Por tanto, la resurrección es acontecimiento de la historia trinitaria de Dios. En él, la Trinidad se ofrece como unidad del Resucitante, del Resucitado y del Espíritu de resurrección y de vida: dado por el Padre y recibido por el Hijo, y dado por el Hijo y recibido por los hombres para vivir en comunión de vida con los Tres. «El acontecimiento pascual revela la unidad de la Trinidad, abierta a nosotros en el amor y, por tanto, es ofrecimiento de salvación en la participación de la vida del Padre, del Hijo y del Espíritu Santo. La Trinidad, historia trinitaria de Dios revelada en pascua, es historia de salvación, historia nuestra...» (B. Forte).
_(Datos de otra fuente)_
Lemma ping_loop_complete counters rest : Forall (fun c => length c = 8%nat) counters ->
  forall fuel, (length counters < fuel)%nat ->
  ping_loop fuel (concat (map ping counters) ++ to_u8 TCP_PING_STOP :: rest) = (map pong counters, Ok rest).
Proof.
  induction 1 as [|c cs Hc _ IH]; intros fuel Hf; (destruct fuel as [|fuel]; [simpl in Hf; lia|]).
  - simpl map. simpl concat. rewrite app_nil_l. cbn [ping_loop]. by rewrite read_one, be_value_single.
  - simpl map. simpl concat. cbn [ping_loop app]. rewrite read_one, be_value_single.
    replace (u8 (to_u8 TCP_PING_MAGIC) =? TCP_PING_MAGIC) with true by done.
    rewrite <-app_assoc, (read_exact_app 8) by lia. rewrite IH by (simpl in Hf; lia). done.
Qed.

(** The end of the ping phase is byte-exact: it succeeds on exactly the streams that are pings
    followed by the STOP byte, every ping was answered with a pong of its own counter in order, and
    not one byte after the STOP was read - what follows starts at the first relayed byte.  Every
    other stream is an error. *)
Theorem ping_phase_exact r pongs rest :
  await_ping_phase_end r = (pongs, Ok rest) <->
  exists counters, Forall (fun c => length c = 8%nat) counters /\
    r = concat (map ping counters) ++ to_u8 TCP_PING_STOP :: rest /\ pongs = map pong counters.
Proof.
  unfold await_ping_phase_end. split; [apply ping_loop_sound|]. intros (counters & Hc & -> & ->).
  apply ping_loop_complete; [done|]. rewrite length_app. simpl.
  enough (length counters <= length (concat (map ping counters)))%nat by lia.
  clear. induction counters as [|c cs IH]; simpl; [lia|]. rewrite length_app. lia.
Qed.

(** ** Acks over a stream *)

Lemma bytes_eqb_true a b : bytes_eqb a b = true <-> a = b.
Proof. apply bool_decide_eq_true. Qed.

Lemma stream_ack_Ok what r ack rest : stream_ack what r = Ok (ack, rest) -> r = Arrived (ack ++ rest).
Proof.
  destruct r as [| |bytes]; simpl; [done..|]. destruct (read_exact 2 bytes) as [[a b]|] eqn:E; [|done]. simpl. intros [= <- <-].
  by apply read_exact_Ok in E as [-> _].
Qed.
Lemma stream_ack_arrived what ack rest : Zlen ack = 2 -> stream_ack what (Arrived (ack ++ rest)) = Ok (ack, rest).
Proof. intros Hl. simpl. by rewrite read_exact_app. Qed.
3. LA TRINIDAD Y EL MISTERIO PASCUAL. La Trinidad es el misterio central de la fe, estrechamente unido al misterio pascual. En la revelación definitiva, realizada en el Hijo encarnado, muerto y resucitado –acontecimiento pascual– se destaca que Dios como Padre, Hijo y Espíritu se ocupa del mundo para su salvación. El misterio y dogma de la Trinidad en su entraña más profunda porta el cuño soteriológico. Este es el misterio por excelencia de la fe cristiana. «El misterio de la Trinidad es el misterio central de la fe y de la vida cristiana. Es el misterio de Dios en sí mismo. Es, pues, la fuente de todos los misterios de la fe, es la luz que los ilumina. Es la enseñanza más fundamental y esencial en la jerarquía de las verdades de fe» (CCE 234).
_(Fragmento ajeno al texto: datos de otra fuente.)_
Lemma learned_more es e raw known : answers_for raw [e] = [] -> learned es raw known -> learned (es ++ [e]) raw known.
Proof.
  intros Ha. unfold learned, answers_for. rewrite omap_app. fold (answers_for raw [e]) (answers_for raw es). rewrite Ha, app_nil_r.
  destruct known; [done|]. intros Hl a Hin. apply elem_of_app. left. by apply Hl.
Qed.
Lemma learned_answer es raw start now s : Refresh raw start ∈ es -> (forall raw, learned es raw (lookup_name (last_good s) raw)) ->
  forall raw', learned (es ++ [LookupEnds raw (Some now)]) raw' (lookup_name (last_good (join_addr_remember raw start now s)) raw').
Proof.
  intros Hs Hk raw'. destruct (String.eqb_spec raw raw') as [<-|Hne].
  - assert (answers_for raw (es ++ [LookupEnds raw (Some now)]) = answers_for raw es ++ [now]) as Ha
      by (unfold answers_for; rewrite omap_app; cbn; by rewrite String.eqb_refl).
    unfold join_addr_remember. case_bool_decide as Hd.
    + specialize (Hk raw). unfold learned in *. rewrite Ha. destruct (lookup_name (last_good s) raw) as [a|]; cbn in Hd; subst now; [by rewrite last_snoc|].
      intros a [Hin|<-%list_elem_of_singleton]%elem_of_app; apply elem_of_app; left; [by apply Hk|done].
    + cbn [last_good]. rewrite lookup_set_name, String.eqb_refl. unfold learned. by rewrite Ha, last_snoc.
  - assert (lookup_name (last_good (join_addr_remember raw start now s)) raw' = lookup_name (last_good s) raw') as ->.
    { unfold join_addr_remember. case_bool_decide; [done|]. cbn [last_good]. rewrite lookup_set_name. by destruct (String.eqb_spec raw raw'). }
    apply learned_more; [|done]. unfold answers_for. cbn. by destruct (String.eqb_spec raw raw').
Qed.

Lemma learned_step es e s s' : learned_ok es s -> join_event e s = Some s' -> learned_ok (es ++ [e]) s'.
Proof.
  intros (Hk & Hn & Hf).
  assert (forall raw a, (raw, a) ∈ in_flight s -> Refresh raw a ∈ es ++ [e] /\ parse_socket raw = None) as Hf'
    by (intros raw a Hin; destruct (Hf raw a Hin) as [? ?]; split; [apply elem_of_app; by left|done]).
  destruct e as [raw a|raw r]; cbn [join_event].
  - assert (forall raw', learned (es ++ [Refresh raw a]) raw' (lookup_name (last_good s) raw')) as Hk' by (intros raw'; by apply learned_more).
    intros [= <-]. destruct (parse_socket raw) eqn:Ep; [by split|].
    unfold claimed. destruct (lookup_name (in_flight s) raw) eqn:El; [by split|].
    split; [exact Hk'|]. cbn. rewrite map_app. cbn. split.
    + apply NoDup_app. split; [done|]. split; [|apply NoDup_singleton]. intros x Hx ->%list_elem_of_singleton. by apply lookup_name_None in El.
    + intros raw' a' [Hin|Hin]%elem_of_app; [by apply Hf'|]. apply list_elem_of_singleton in Hin. injection Hin as -> ->.
      split; [apply elem_of_app; right; by left|done].
  - destruct (lookup_name (in_flight s) raw) as [st|] eqn:El; [|done]. intros [= <-].
    destruct (Hf raw st (lookup_name_In _ _ _ El)) as [Hs _].
    assert (in_flight (match r with Some now => join_addr_remember raw st now s | None => s end) = in_flight s) as Hi
      by (destruct r; [|done]; unfold join_addr_remember; by case_bool_decide).
    split; [|split]; cbn [release last_good in_flight].
    + destruct r as [now|]; [by apply learned_answer|]. intros raw'. by apply learned_more.
    + rewrite Hi. clear -Hn. induction (in_flight s) as [|[n a] l IH]; [done|]. cbn [map fst] in Hn. apply NoDup_cons in Hn as [Hni Hn].
      rewrite filter_cons. destruct (decide _); [|by apply IH]. cbn. constructor; [|by apply IH]. intros Hin. apply Hni.
      apply list_elem_of_fmap in Hin as ([m b] & -> & [_ Hin]%list_elem_of_filter). apply list_elem_of_fmap. by exists (m, b).
    + intros raw' a'. rewrite Hi. intros [_ Hin]%list_elem_of_filter. by apply Hf'.
Qed.

(** C33: The dial path never waits for a name, and no name ever has two lookups under way, so answers cannot
    overtake each other.  Whenever it looks, whatever address it started with itself, the address of a name
    is the one the newest finished lookup answered -- also when nobody waited for the answer any more, and
    failed lookups taking nothing away -- or its own from the start; the latter only while every answer so
    far was an address that a caller who asked for the name had started with, so that for callers that all
    started with the same address it is the newest answer there too. *)
Theorem known_address_is_the_newest es s raw start : join_run es NO_ADDRS = Some s -> parse_socket raw = None ->
  NoDup (map fst (in_flight s)) /\
  (last (answers_for raw es) = Some (join_addr_known s raw start) \/
   join_addr_known s raw start = start /\ (forall a, a ∈ answers_for raw es -> Refresh raw a ∈ es)).
Proof.
  intros Hr Hp. assert (learned_ok es s) as (Hk & Hn & _).
  - revert s Hr. induction es as [|e es IH] using rev_ind; intros s Hr.
    + injection Hr as <-. split; [by intros raw' a ?%elem_of_nil|]. split; [constructor|]. by intros ? ? ?%elem_of_nil.
    + rewrite join_run_snoc in Hr. destruct (join_run es NO_ADDRS) as [s1|] eqn:E; [|done]. by eapply learned_step; [apply IH|].
  - split; [done|]. unfold join_addr_known. rewrite Hp. specialize (Hk raw). destruct (lookup_name (last_good s) raw); [by left|by right].
Qed.

(** Rounds are at least the gap apart, and at most the interval, the waits and the gap. *)
Lemma rounds_are_apart now r1 r2 rounds a b rest : (forall r, r ∈ r1 :: r2 :: rounds -> Forall (fun w => 0 <= w) (waits r) /\ match kicked_after r with Some k => 0 <= k | None => True end) ->
  round_starts now (r1 :: r2 :: rounds) = a :: b :: rest -> JOIN_REFRESH_MIN_GAP <= b - a <= JOIN_REFRESH_INTERVAL + Zlen (waits r1) * JOIN_RESOLVE_TIMEOUT + JOIN_REFRESH_MIN_GAP.
Proof.
  intros Hr. cbn [round_starts]. intros [= <- <- _].
  destruct (Hr r1 ltac:(left)) as [Hw _]. destruct (Hr r2 ltac:(right; left)) as [_ Hk].
  assert (0 <= sum_of (fun w => Z.min w JOIN_RESOLVE_TIMEOUT) (waits r1) <= Zlen (waits r1) * JOIN_RESOLVE_TIMEOUT) as Hs.
  { clear -Hw. induction Hw as [|w l Hw _ IH]; [by rewrite sum_of_nil|]. rewrite sum_of_cons, length_cons. unfold JOIN_RESOLVE_TIMEOUT, SECOND in *. lia. }
  destruct (kicked_after r2); unfold JOIN_REFRESH_INTERVAL, JOIN_REFRESH_MIN_GAP, JOIN_RESOLVE_TIMEOUT, SECOND in *; lia.
Qed.

(** ** Concrete inputs *)

#[local] Existing Instances Grants.demo_ed25519 Grants.demo_codec.
Definition demo_addr (last port : Z) : SocketAddr := {| sock_ip := V4 192 0 2 last; sock_port := port; sock_scope := 0 |}.
Definition demo_dns (s : string) : result (list SocketAddr) string :=
  if String.eqb s "edge.example:4433" then Ok [demo_addr 1 4433] else Err "no such host"%string.
Definition demo_grant_hex : string :=
  Grants.issue_member_grant {| Grants.key := Grants.demo_seed Byte.x07 |} (Grants.demo_seed Byte.x01) (Grants.demo_seed Byte.x02) PeerGrant.Accept 4000.
Definition demo_join_env (k : string) : option string :=
  if String.eqb k "CT_CHANNEL_ROLE" then Some " Listen"%string
  else if String.eqb k "CT_CHANNEL_BROKER" then Some "edge.example:4433"%string
  else if String.eqb k "CT_CHANNEL_RELAY" then Some "192.0.2.1:4434"%string
  else if String.eqb k "CT_CHANNEL_LISTEN" then Some "0.0.0.0:5000"%string
  else if String.eqb k "CT_CHANNEL_ADVERTISE" then Some "198.51.100.7:5000"%string
  else if String.eqb k "CT_CHANNEL_GRANT" then Some demo_grant_hex
  else if String.eqb k "CT_CHANNEL_HOLDER_KEY" then Some (Grants.demo_hex Byte.x02)
  else if String.eqb k "CT_CHANNEL_NOISE_KEY" then Some (Grants.demo_hex Byte.x03)
  else if String.eqb k "CT_CHANNEL_FRONT_DOOR" then Some "192.0.2.1:443"%string else None.
Definition demo_join : result (ChannelJoinCliConfig (Multiaddr := unit)) string :=
  join_from_lookup (fun _ => Ok tt) demo_dns (fun _ => Ok EdgeWire.DnsName) (fun _ => true) (fun _ _ => PeerPin.Verifies) demo_join_env.
Lemma accepted_settings_can_dial_witness : exists c, demo_join = Ok c /\ relay_only c = false /\
  broker_ladder c = [{| endpoint := demo_addr 1 4433; rung_kind := Direct |}; {| endpoint := demo_addr 1 443; rung_kind := FrontDoor |};
                     {| endpoint := demo_addr 1 443; rung_kind := FrontDoorBoring |}].
Proof.
  destruct demo_join as [c|e] eqn:E; [|exfalso; revert E; vm_compute; discriminate]. exists c. split; [reflexivity|].
  assert (option_map (fun c => (relay_only c, rungs_of (broker_addr c) c)) (match demo_join with Ok c => Some c | Err _ => None end) =
    Some (false, [{| endpoint := demo_addr 1 4433; rung_kind := Direct |}; {| endpoint := demo_addr 1 443; rung_kind := FrontDoor |};
                  {| endpoint := demo_addr 1 443; rung_kind := FrontDoorBoring |}])) as Hd by (vm_compute; reflexivity).
  rewrite E in Hd. cbn [option_map] in Hd. injection Hd as Hr Hb. split; [exact Hr|].
  destruct (accepted_settings_can_dial (fun _ => Ok tt) demo_dns (fun _ => Ok EdgeWire.DnsName) (fun _ => true) (fun _ _ => PeerPin.Verifies) demo_join_env c E)
    as (Hl & _). rewrite Hl. exact Hb.
Defined.

Definition demo_name : string := "edge.example:4433".
Definition demo_join_events : list JoinEvent :=
  [Refresh demo_name (demo_addr 1 4433); Refresh demo_name (demo_addr 1 4433); LookupEnds demo_name (Some (demo_addr 2 4433));
   Refresh demo_name (demo_addr 1 4433); LookupEnds demo_name None].
Lemma known_address_is_the_newest_witness : exists s, join_run demo_join_events NO_ADDRS = Some s /\
  join_addr_known s demo_name (demo_addr 1 4433) = demo_addr 2 4433.
Proof.
  destruct (join_run demo_join_events NO_ADDRS) as [s|] eqn:E; [|exfalso; revert E; vm_compute; discriminate]. exists s. split; [reflexivity|].
  destruct (known_address_is_the_newest demo_join_events s demo_name (demo_addr 1 4433) E) as [_ [Hk|[_ Hk]]]; [vm_compute; reflexivity| |].
  - assert (last (answers_for demo_name demo_join_events) = Some (demo_addr 2 4433)) as Hl by (vm_compute; reflexivity).
    rewrite Hl in Hk. by injection Hk.
  - exfalso. specialize (Hk (demo_addr 2 4433) ltac:(vm_compute; by left)). unfold demo_join_events in Hk.
    rewrite !elem_of_cons, elem_of_nil in Hk. destruct Hk as [H|[H|[H|[H|[H|[]]]]]]; discriminate H.
Defined.

(** Two ladders that started from different addresses of one name: a lookup that confirms the first's is
    not remembered, and the second keeps dialing its own. *)
Example confirmed_address_is_not_shared : exists s,
  join_run [Refresh demo_name (demo_addr 1 4433); LookupEnds demo_name (Some (demo_addr 1 4433))] NO_ADDRS = Some s /\
  join_addr_known s demo_name (demo_addr 9 4433) = demo_addr 9 4433.
Proof. eexists. split; vm_compute; reflexivity. Qed.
Aunque siendo fieles también al Catecismo (CCE 638) y a la narración bíblica de la Trinidad, se puede decir más plenamente que el núcleo central de la fe y de la vida cristiana es el misterio pascual-trinitario, de donde recibe sentido toda la revelación. Tanto es así, que cuando la Iglesia celebra, desde los orígenes, su pascua semanal –el domingo– en la eucaristía, la anáfora o plegaria eucarística es una narración que entrelaza el relato del acontecimiento pascual y la alabanza e invocación trinitarias, como el corazón de la fe cristiana. El misterio pascual es el lugar siempre vivo de la entrega del amor trinitario a la humanidad.

4. PUNTO DE PARTIDA DE LA DOCTRINA TRINITARIA. Toda la riqueza simbólica de la revelación bíblica sobre estas tres realidades divinas personales: evangelio de la infancia, escenas del bautismo de Jesús, grandes textos de san Pablo2 y fundamentalmente la riqueza que contienen los textos sobre el acontecimiento pascual, constituye el punto de partida de la doctrina trinitaria en la comunidad primitiva y, por ello, debe ser también la base de nuestra comprensión del dogma de la Trinidad.
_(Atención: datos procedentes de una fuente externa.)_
(* ===== verification/Dialing.v ===== *)
(** * Dialing: candidates, one dial, and the admission over the ladder ([channel_run/dialing.rs])

    What a member offers for a direct upgrade and which of an offer it dials, how a dial ends, and the
    walk over the rungs of [JoinConfig] that presents a join until one rung is answered.  quinn, rustls
    and the join protocol of ct-common are the parameters of a class; DNS, the routing table and
    ct-common's address filters are arguments. *)
From S2P Require Import Prelude Text Net.
From S2P Require Import Retry JoinConfig.

#[local] Open Scope Z_scope.

(** ** What an admission says ([ct_common::channel_wire]) *)

Record Admission := {
  peer_endpoint : string; peer_noise_pubkey : option (list byte); peer_holder : option (list byte);
  peer_attestation : option (list byte); observed_reflexive : option SocketAddr }.
Inductive ChannelJoinOutcome :=
| PeerAdmitted (a : Admission)
| JoinRefused (category : option string)
| JoinParkExpired.

(** [reject_refused_outcome]. *)
Definition reject_refused_outcome (o : ChannelJoinOutcome) : result ChannelJoinOutcome BoxError :=
  match o with
  | JoinRefused category => Err (boxed_with_category "edge broker refused the channel join" category)
  | JoinParkExpired =>
      let t := "channel park expired with no partner within the edge park window (#21) -- re-parking"%string in
      Err {| text := t; chain := [ParkExpired t] |}
  | o => Ok o
  end.

(** ** Why a dial failed *)

Inductive ChannelDialError := Unreachable | FrontDoorFailed (e : BoxError) | Failed (e : BoxError).
Definition show_dial_error (e : ChannelDialError) : string :=
  match e with
  | Unreachable => "peer unreachable on the direct path"
  | FrontDoorFailed e => "front-door TLS connect failed: " +:+ text e
  | Failed e => "direct dial failed: " +:+ text e
  end.
(** [Into<BoxError>]: the error and what [source()] walks behind it. *)
Definition dial_error_boxed (e : ChannelDialError) : BoxError :=
  {| text := show_dial_error e;
     chain := match e with
              | Unreachable => [OtherError]
              | FrontDoorFailed e => ConnectFailed :: chain e
              | Failed e => DialFailed :: chain e
              end |}.

(** [dial_peer_direct] over what its steps answer; [None]: the handshake outlived the timeout. *)
Definition dial_peer_direct {C} (dialer connect : result unit BoxError) (connecting : option (result C BoxError)) : result C ChannelDialError :=
  let* _ := map_err Failed dialer in
  let* _ := map_err Failed connect in
  match connecting with Some r => map_err Failed r | None => Err Unreachable end.

(** ** The direct upgrade of a relayed session *)

(** [reflexive_query_addr] and the answer of the edge's echo, as [whoami_via] reads it: a length byte
    and that many bytes of text. *)
Definition reflexive_query_addr (dns : string -> result (list SocketAddr) string) (relay_gate : SocketAddr) (override : option string)
  : result SocketAddr string :=
  match unless_blank (fun _ => override) "" with
  | Some s => resolve_socket_addr dns s
  | None => Ok {| sock_ip := sock_ip relay_gate; sock_port := 4433; sock_scope := 0 |}
  end.
Definition whoami_answer (received : list byte) : option SocketAddr :=
  match received with
  | [] => None
  | n :: rest =>
      let body := take (Z.to_nat (u8 n)) rest in
      if bool_decide (length body = Z.to_nat (u8 n)) && utf8_valid body then parse_socket (String.string_of_list_byte body) else None
  end.

(** The two halves of an offer, and which of them is dialed. *)
Definition split_offered_candidates (ep : string) : string * option string :=
  match split_once "000" ep with
  | Some (reflexive, local) => (reflexive, if is_empty local then None else Some local)
  | None => (ep, None)
  end.

Section Upgrade.
Context (is_global_unicast : SocketAddr -> bool) (same_local_subnet : IpAddr -> IpAddr -> bool).

Definition select_upgrade_candidate (local_egress_ip : option IpAddr) (ep : string) : option SocketAddr :=
  let '(reflexive, local) := split_offered_candidates ep in
  match (let? local := local in let? candidate := parse_socket local in let? mine := local_egress_ip in
         if same_local_subnet mine (sock_ip candidate) then Some candidate else None) with
  | Some candidate => Some candidate
  | None => upgrade_safe_endpoint is_global_unicast reflexive
  end.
En todo caso «la Trinidad es un misterio de fe en sentido estricto... Dios, ciertamente, ha dejado huellas de su ser trinitario en su obra de creación y en su revelación a lo largo del Antiguo Testamento. Pero la intimidad de su ser como Trinidad santa constituye un misterio inaccesible a la sola razón e incluso a la fe de Israel antes de la encarnación del Hijo de Dios y el envío del Espíritu Santo» (CCE 237).


II. El dogma de la Santísima Trinidad

La verdad revelada de la Santísima Trinidad ha estado desde los orígenes en la raíz de la fe viva de la Iglesia. Durante los primeros siglos, la Iglesia formula más explícitamente su fe trinitaria, tanto para profundizar su propia inteligencia de la fe como para defenderla contra los errores. Esta fue la obra de los concilios antiguos, ayudados por el trabajo teológico de los Padres de la Iglesia y sostenidos por el sentido de la fe del pueblo cristiano.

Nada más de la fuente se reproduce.